AF: There are 9000 rare diseases and for the majority it is too expensive to develop a drug. Typically, treatments are tested on one patient and if it doesn’t work the stock market price collapses and everything ends. We are changing this by combining wearables with AI to treat two rare diseases: Duchene Muscular Dystrophy, which only affects men and is lethal and Friedreich ataxia which screws up how genes make protein – the parts of cells that make energy – causing brain or heart disorders. We know how to treat these diseases but to develop therapy doctors need to observe a patient directly, in person, over a long period of time. It is incredibly crude. Some colleagues are working on a gene therapy – living apps that are fully digitalized – which constantly collect data on people. Think of it as a kind of behavior GPT. The AI tracks movement to detect subtle changes in the patterns of flow and detects changes with twice the precision.
Currently doctors need to monitor patients in person over a period of one and half years or more and then it takes two years or more to find out if a trial it works or not.The process that can take six years. By tracking a patient’s movements with AI we can this do it in three years and,on average, the patients do better. We can track every single patient and we don’t need to find 150 children with rare disease to do it. In the case of Duchene Muscular Dystrophy we can do it with 16 instead of 150 patients because the method is so precise. With Friedreich ataxia we can do it with nine instead of 60. This demonstrates how we can dramatically shrink drug trials with AI. We can even get AI to track gene expression – how much protein is made by the genes- in every single patient. These technology advancements are moving us towards personalized diagnostics-and personalized monitoring. You may have a defective gene and 100,000 people have the same gene defect at a single mutation point. AI is precise enough to track for an individual whether there has been a change in that mutation point. We have now spun out a company called Ethomix Ltd to dramatically reduce the cost, duration and risk of development people need for pharma and gene therapies with AI discovered biomarkers.

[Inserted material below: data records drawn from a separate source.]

(** With a query in the URL, [connect] fails on [uri.query] before it
    has changed anything. *)
Lemma Channel_connect_query c ch url u id mode m w :
  w_channels w !! c = Some ch -> ch_connecting ch = false ->
  connect_target H url = Ok (u, id) ->
  getBinMode mode = Some m ->
  str_truthy (url_query u) = true ->
  Channel_connect H c url mode w
  = (Throw (TypeError "Cannot read property 'query' of undefined"), w).
Proof.
  intros Hc Hconn Ht Hm Hq.
  unfold Channel_connect, bind, get_chan, throw.
  rewrite Hc, Hconn, Ht, Hm, Hq. reflexivity.
Qed.

End ConnectFacts.

(** C9.  [getBinMode] gives every expression of the grammar
    [(r|read)?(w|write)?\+?(e|emit)?], whatever its case, the bits of the
    parts that are present (READ = 1, WRITE = 2, EMIT = 4); it gives the
    empty string 0; and it gives every other string [null], on which
    [Channel.connect], once the URL and the channel id have passed their
    own checks, throws "Invalid mode" and leaves the store untouched. *)
Theorem getBinMode_spec :
  (forall s r w e,
      mode_grammar s r w e -> getBinMode (VString s) = Some (mode_bits r w e))
  /\ getBinMode (VString "") = Some 0
  /\ (forall s,
        (forall r w e, ~ mode_grammar s r w e) ->
        getBinMode (VString s) = None
        /\ forall (H : Host) c ch url u id (w : World),
             w_channels w !! c = Some ch -> ch_connecting ch = false ->
             connect_target H url = Ok (u, id) ->
             Channel_connect H c url (VString s) w
             = (Throw (Error "Invalid mode"), w)).
Proof.
  split; [exact getBinMode_grammar | split; [reflexivity|]].
  intros s Hno. pose proof (getBinMode_reject s Hno) as Hnone.
  split; [exact Hnone|].
  intros H c ch url u id w Hc Hconn Ht.
  eapply Channel_connect_mode; eassumption.
Qed.

(** ** Reading and writing the store *)

Section StoreFacts.

Lemma get_chan_eq c ch w :
  w_channels w !! c = Some ch -> get_chan c w = (Ok ch, w).
Proof. intros E. unfold get_chan. now rewrite E. Qed.

Lemma get_conn_eq c cn w :
  w_connections w !! c = Some cn -> get_conn c w = (Ok cn, w).
Proof. intros E. unfold get_conn. now rewrite E. Qed.

Lemma get_req_eq r rq w :
  w_requests w !! r = Some rq -> get_req r w = (Ok rq, w).
Proof. intros E. unfold get_req. now rewrite E. Qed.

End StoreFacts.

(** ** Channel.write *)

(** C6.  On a writable channel a call of [write] whose payload (the
    Buffer passed, or the encoding of the data) is longer than
    [MAX_PAYLOAD_SIZE] = 10240 bytes throws one of the validation errors
    of [write] and leaves the whole store as it was: nothing reaches the
    socket, nothing is queued, no field of the channel changes.  With a
    valid priority and truthy data the error is the size error. *)
Theorem write_oversize_rejected (H : Host) c ch data arg1 arg2 payload w :
  w_channels w !! c = Some ch -> ch_writable ch = true ->
  payload_of H data (arg_encoding arg1) = Ok payload ->
  MAX_PAYLOAD_SIZE < Js.blen payload ->
  exists e,
    Channel_write H c data arg1 arg2 w = (Throw e, w)
    /\ In e [Error "Bad priority, expected Number between 1-4";
             Error "Expected `data`";
             Error "Cannot send data, max length reach."]
    /\ (forall flag, priority_flag H arg2 = Some flag -> 0 <= flag <= 3 ->
        truthy data = true ->
        e = Error "Cannot send data, max length reach.").
Proof.
  intros Hc Hw Hp Hlen.
  unfold Channel_write, bind. rewrite (get_chan_eq c ch w Hc), Hw.
  cbn [negb]. unfold throw.
  destruct (priority_flag H arg2) as [flag|] eqn:Ef.
  - destruct ((flag <? 0) || (3 <? flag)) eqn:Er.
    + eexists. split; [reflexivity|]. split; [now left|].
      intros flag' [= <-] Hr _. exfalso.
      apply orb_true_iff in Er as [Er | Er]; apply Z.ltb_lt in Er; lia.
    + destruct (truthy data) eqn:Et; cbn [negb].
      * rewrite Hp.
        assert (E : (MAX_PAYLOAD_SIZE <? Js.blen payload) = true)
          by (apply Z.ltb_lt; exact Hlen).
        rewrite E. eexists. split; [reflexivity|].
        split; [right; right; now left | reflexivity].
      * eexists. split; [reflexivity|]. split; [right; now left|].
        intros _ _ _ [=].
  - eexists. split; [reflexivity|]. split; [now left|].
    intros flag [=].
Qed.

(** ** Channel.end *)

Section EndFacts.

(** On an open channel [end] sends one END frame: nothing in [end] or
    [destroy] looks at the size of the message. *)
Lemma Channel_end_open w c ch conn sock (message : option string) :
  open_channel w c ch conn sock ->
  let payload := if str_truthy message
                 then Some (utf8_encode (default "" message)) else None in
  let sig := SignalFrame (ch_id ch) SignalFlag.FLAG_END payload in
  exists w',
    Channel_end c message w = (Ok tt, w')
    /\ written w' conn = sk_written sock ++ [Packet_toBuffer sig]
    /\ chan_field ch_closing w' c = Some true.
Proof.
  intros ((Hc & Hcg & Hq & Hcn & (cn & Hconn & Hs) & Hb) & Hd & Hcl & Hid & Hr)
         payload sig.
  unfold Channel_end, bind.
  rewrite (get_chan_eq c ch w Hc), Hd, Hcl. cbn [orb].
  unfold upd_chan at 1. unfold modify. fold payload. fold sig.
  unfold Channel_destroy, Channel_destroy_n, Channel_destroy_body, bind.
  set (w1 := set_w_channels _ w).
  assert (Hc1 : w_channels w1 !! c = Some (set_ch_endsig (Some sig) ch)).
  { unfold w1. wsimpl. rewrite lookup_alter_eq, Hc. reflexivity. }
  rewrite (get_chan_eq c _ w1 Hc1). wsimpl. rewrite Hd, Hcl, Hid, Hcn.
  cbn [orb negb]. unfold ret at 1. unfold upd_chan at 1. unfold modify.
  set (w2 := set_w_channels _ w1).
  assert (Hc2 : w_channels w2 !! c
                = Some (set_ch_closing true (set_ch_emitable false
                    (set_ch_writable false (set_ch_readable false
                       (set_ch_endsig (Some sig) ch)))))).
  { unfold w2. wsimpl. rewrite lookup_alter_eq, Hc1. reflexivity. }
  rewrite !(get_chan_eq c _ w2 Hc2). wsimpl. rewrite Hr.
  unfold ret at 1. cbv iota.
  rewrite !(get_chan_eq c _ w2 Hc2). wsimpl. rewrite Hr.
  unfold try_catch, Channel_writeOut_with, bind.
  rewrite !(get_chan_eq c _ w2 Hc2). wsimpl. rewrite Hq, Hcg, Hcn.
  unfold Connection_write, bind.
  assert (Hconn2 : w_connections w2 !! conn = Some cn) by exact Hconn.
  rewrite (get_conn_eq conn cn w2 Hconn2), Hs, Hb.
  unfold upd_conn, modify, ret. wsimpl.
  eexists. split; [reflexivity|]. split.
  - unfold written. wsimpl. rewrite lookup_alter_eq, Hconn2.
    cbn [fmap option_fmap option_map]. wsimpl. reflexivity.
  - unfold chan_field. wsimpl. rewrite Hc2. reflexivity.
Qed.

Better therapies in turn require better treatment. Our AI Clinician spin-out, in stealth mode with a seasoned San Francisco CEO, is pioneering AI for precision treatment and precision dosing across major disease areas. By learning from vast amounts of real-world clinical data, our platform generates individualized treatment recommendations, optimizing the right drug, at the right dose, at the right time for each patient. This moves medicine beyond population-level guidelines toward truly personalized care, improving outcomes while reducing risks and inefficiencies. Our goal is to establish the gold standard in AI-driven precision therapeutics, opening a scalable opportunity across hospitals, pharma partnerships, and global healthcare systems. In sum AI is starting to make us think about managing health in a different way by allowing precision diagnostics, precision monitoring and then precision treatment.